Another man with a broad Australian accent exclaimed: "I've had the queen around me neck for 200 years and it's about time I threw her off."

In contrast, the monarchists marked their final day with a breakfast at the exclusive American Club, also in Sydney.

Their confidence could hardly be retrained given that their generally negative campaign has provoked fear among the voters who historically tend to reject referendums. They require a majority of voters in a majority of states to pass. Since Federation in 1901, only eight referendums out of 42 have made it.

Mr Julian Lesser (23), one of the leading lights of the No campaign, accused his rivals of being elitist and focusing on the symbols and not the substance of their proposed model which would see any president appointed by a two-thirds majority of federal MPs.

"It's time we told them we are sick of them dividing Australia. It's time we told them we have one of the best constitutions in the world and it's time we told them you can buy the media, you can buy the celebrities, you can buy the politicians but you can't buy the Australian people," he said.

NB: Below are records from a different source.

(** * MiTradingBot: the Deriv client and the live trading session

    A shallow embedding of [deriv_websocket.py] (class [DerivAPI]), of
    [live_trader.py] (class [LiveTrader]), of [indicators.py] and of
    [trading_env.py], and the properties of the protocol client, of the
    trading session, of the indicators and of the training environment
    proved about it.

    Conventions of the embedding:
    - Python floats are read as exact rationals ([Q]); equality of amounts
      is [Qeq], written [==].  Where a float shows, it is a parameter:
      the way [round] takes a tie, the conversions [float] and
      [datetime.fromtimestamp] where they raise or depend on the local
      clock, the conversion to single precision, the square root.
    - A decoded message (a Python [dict] produced by [json.loads]) is a
      finite map from keys to JSON values.
    - The [asyncio.Queue] is the list of its items, head first.
    - What the background reader does while the consumer is suspended is
      given by a schedule: one batch of transport events per suspension.
    - Exceptions are results: a computation returns, raises, or blocks
      for ever on an empty queue that nobody fills.
    - What the client does to the queue and the transport, and what the
      session prints, is kept in logs, so that it can be spoken of. *)

From Stdlib Require Import ZArith QArith Qround Qabs Lqa Lia List String Bool.
From stdpp Require Import gmap strings list.

Open Scope Q_scope.

(* ================================================================== *)
(** * Part I: definitions                                              *)
(* ================================================================== *)

(** ** Numbers *)

(** Python's [a > b], [a >= b] and [a < b] on numbers. *)
Definition Qgtb (a b : Q) : bool := negb (Qle_bool a b).
Definition Qgeb (a b : Q) : bool := Qle_bool b a.
Definition Qltb (a b : Q) : bool := negb (Qle_bool b a).

(** Python's two-argument [min] and [max]: the first argument is kept
    unless the second is strictly smaller (resp. larger). *)
Definition py_min (a b : Q) : Q := if Qltb b a then b else a.
Definition py_max (a b : Q) : Q := if Qgtb b a then b else a.

(** ** JSON values and frames *)

(** A JSON value.  JSON objects, Python [dict]s, are finite maps. *)
#[warnings="-register-all"]
Inductive json : Type :=
  | JNull
  | JBool (b : bool)
  | JNum (q : Q)
  | JStr (s : string)
  | JList (l : list json)
  | JDict (d : gmap string json).

(** A decoded message: the [dict] that [json.loads] returns. *)
Abbreviation Frame := (gmap string json).

(** [k in data]. *)
Definition has_key (k : string) (data : Frame) : bool :=
  match data !! k with Some _ => true | None => false end.

(** [v[k]] for a JSON value [v] and a string key: the entry of a dict;
    [KeyError] on a missing key and [TypeError] on any other value are
    both [None]. *)
Definition subscript (v : json) (k : string) : option json :=
  match v with
  | JDict d => d !! k
  | _ => None
  end.

(** The truth value of a [dict] or [None]: an empty dict is false. *)
Definition truthy (o : option Frame) : bool :=
  match o with
  | Some d => negb (Nat.eqb (size d) 0)
  | None => false
  end.

(** ** Results of effectful code

    A computation over a state [S] returns a value, raises an exception,
    or blocks for ever.  Each result carries the state reached. *)

(** The exceptions the program distinguishes: [except Exception] catches
    the first kind (the string is [str(e)]) and lets [CancelledError]
    through. *)
Inductive exn : Type :=
  | Exception (msg : string)
  | CancelledError.

Inductive Outcome (S A : Type) : Type :=
  | Ret (a : A) (s : S)
  | Raise (e : exn) (s : S)
  | Blocked (s : S).
Arguments Ret {S A} a s.
Arguments Raise {S A} e s.
Arguments Blocked {S A} s.

Definition M (S A : Type) : Type := S -> Outcome S A.

Definition ret {S A} (a : A) : M S A := fun s => Ret a s.

Definition bind {S A B} (m : M S A) (k : A -> M S B) : M S B :=
  fun s =>
    match m s with
    | Ret a s' => k a s'
    | Raise e s' => Raise e s'
    | Blocked s' => Blocked s'
    end.

Definition raise {S A} (e : exn) : M S A := fun s => Raise e s.

(** [try: m except Exception as e: h e]. *)
Definition try_except {S A} (m : M S A) (h : string -> M S A) : M S A :=
  fun s =>
    match m s with
    | Raise (Exception msg) s' => h msg s'
    | r => r
    end.

(** A subscript or attribute access that fails raises. *)
Definition expect {S A} (msg : string) (o : option A) : M S A :=
  match o with
  | Some a => ret a
  | None => raise (Exception msg)
  end.

(** [try: m finally: h]: [h] runs however [m] leaves, and the result of
    [m] stands unless [h] itself raises or blocks.  A computation that
    blocks never reaches its [finally]. *)
Definition try_finally {S A} (m : M S A) (h : M S unit) : M S A :=
  fun s =>
    match m s with
    | Ret a s' => bind h (fun _ => ret a) s'
    | Raise e s' => bind h (fun _ => raise e) s'
    | Blocked s' => Blocked s'
    end.

Definition modify {S} (f : S -> S) : M S unit := fun s => Ret tt (f s).
Definition gets {S A} (f : S -> A) : M S A := fun s => Ret (f s) s.

(** The state an outcome carries. *)
Definition final {S A} (r : Outcome S A) : S :=
  match r with Ret _ s | Raise _ s | Blocked s => s end.

Declare Scope monad_scope.
Delimit Scope monad_scope with monad.
Notation "x <- m ;; k" := (bind m (fun x => k))
  (at level 100, m at next level, right associativity) : monad_scope.
Notation "m ;;; k" := (bind m (fun _ => k))
  (at level 100, right associativity) : monad_scope.

(** ** The client object ([DerivAPI.__init__]) *)

(** What [websocket.recv()] does when the reader task resumes: it
    delivers a raw message, raises (the transport failed; the string is
    [str(e)]), or raises [CancelledError] because the task was
    cancelled. *)
Inductive RecvEvent : Type :=
  | Message (raw : string)
  | Failure (reason : string)
  | Cancellation.

(** The transport: all the client needs of it is whether it still
    accepts a [send]. *)
Record WebSocket : Type := { ws_open : bool }.

(** The reader task: still running (suspended in [recv]) or finished. *)
Inductive Task : Type := TaskPending | TaskDone.

(** The async generator [_event_generator()]: created, or already
    started by a first [__anext__]. *)
Inductive AsyncGen : Type := GenCreated | GenStarted.

Record DerivAPI : Type := {
  websocket : option WebSocket;
  authorized : bool;
  _recv_queue : option (list Frame);
  events : option AsyncGen;
  _reader_task : option Task
}.

(** [DerivAPI()]. *)
Definition DerivAPI_init : DerivAPI :=
  {| websocket := None; authorized := false; _recv_queue := None;
     events := None; _reader_task := None |}.

(** What the client does to the outside, in order. *)
Inductive IOEvent : Type :=
  | Send (request : Frame)
  | Get (data : Frame)
  | Put (data : Frame)
  | Sleep
  | CancelTask
  | CloseSocket.

(** The client with its surroundings: the object, the batches of
    transport events the reader task will see at the coming suspensions
    of the consumer, and the log of what the client did. *)
Record Client : Type := {
  api : DerivAPI;
  inbound : list (list RecvEvent);
  io : list IOEvent
}.

(** Field updates. *)
Definition set_websocket (w : option WebSocket) (a : DerivAPI) : DerivAPI :=
  {| websocket := w; authorized := authorized a;
     _recv_queue := _recv_queue a; events := events a;
     _reader_task := _reader_task a |}.
Definition set_authorized (b : bool) (a : DerivAPI) : DerivAPI :=
  {| websocket := websocket a; authorized := b;
     _recv_queue := _recv_queue a; events := events a;
     _reader_task := _reader_task a |}.
Definition set_recv_queue (q : option (list Frame)) (a : DerivAPI) : DerivAPI :=
  {| websocket := websocket a; authorized := authorized a;
     _recv_queue := q; events := events a;
     _reader_task := _reader_task a |}.
Definition set_events (g : option AsyncGen) (a : DerivAPI) : DerivAPI :=
  {| websocket := websocket a; authorized := authorized a;
     _recv_queue := _recv_queue a; events := g;
     _reader_task := _reader_task a |}.
Definition set_reader_task (t : option Task) (a : DerivAPI) : DerivAPI :=
  {| websocket := websocket a; authorized := authorized a;
     _recv_queue := _recv_queue a; events := events a;
     _reader_task := t |}.

Definition on_api (f : DerivAPI -> DerivAPI) (c : Client) : Client :=
  {| api := f (api c); inbound := inbound c; io := io c |}.
Definition log (e : IOEvent) (c : Client) : Client :=
  {| api := api c; inbound := inbound c; io := io c ++ [e] |}.

(** The frames the consumer took off the queue, and those it put back,
    in order. *)
Definition popped (l : list IOEvent) : list Frame :=
  omap (fun e => match e with Get data => Some data | _ => None end) l.
Definition requeued (l : list IOEvent) : list Frame :=
  omap (fun e => match e with Put data => Some data | _ => None end) l.
Definition sent (l : list IOEvent) : list Frame :=
  omap (fun e => match e with Send request => Some request | _ => None end) l.

(** Frames lacking the awaited key. *)
Definition lacks (key : string) (data : Frame) : Prop :=
  has_key key data = false.

(** The popped frames that the loop of [buy_contract] puts back: those
    lacking the awaited key and having ["tick"]. *)
Definition put_back (key : string) (data : Frame) : bool :=
  negb (has_key key data) && has_key "tick" data.

Section Program.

A federal cabinet minister and senior monarchist, Mr Tony Abbot, invoked the battlefields of past Australian triumphs and disasters in his final appeal for a No vote.

"Voting Yes means ripping the royal out of the Royal Australian Regiment which is currently in East Timor," he said. "Voting Yes is a rejection of something which has become part of us, and the idea that we can celebrate 100 years of nationhood by ripping out the cornerstone of the constitution strikes me as absolute nonsense."

More than 12 million have to vote today on pain of a £25 fine. The result, unless it is very close, should be known about midmorning Irish time.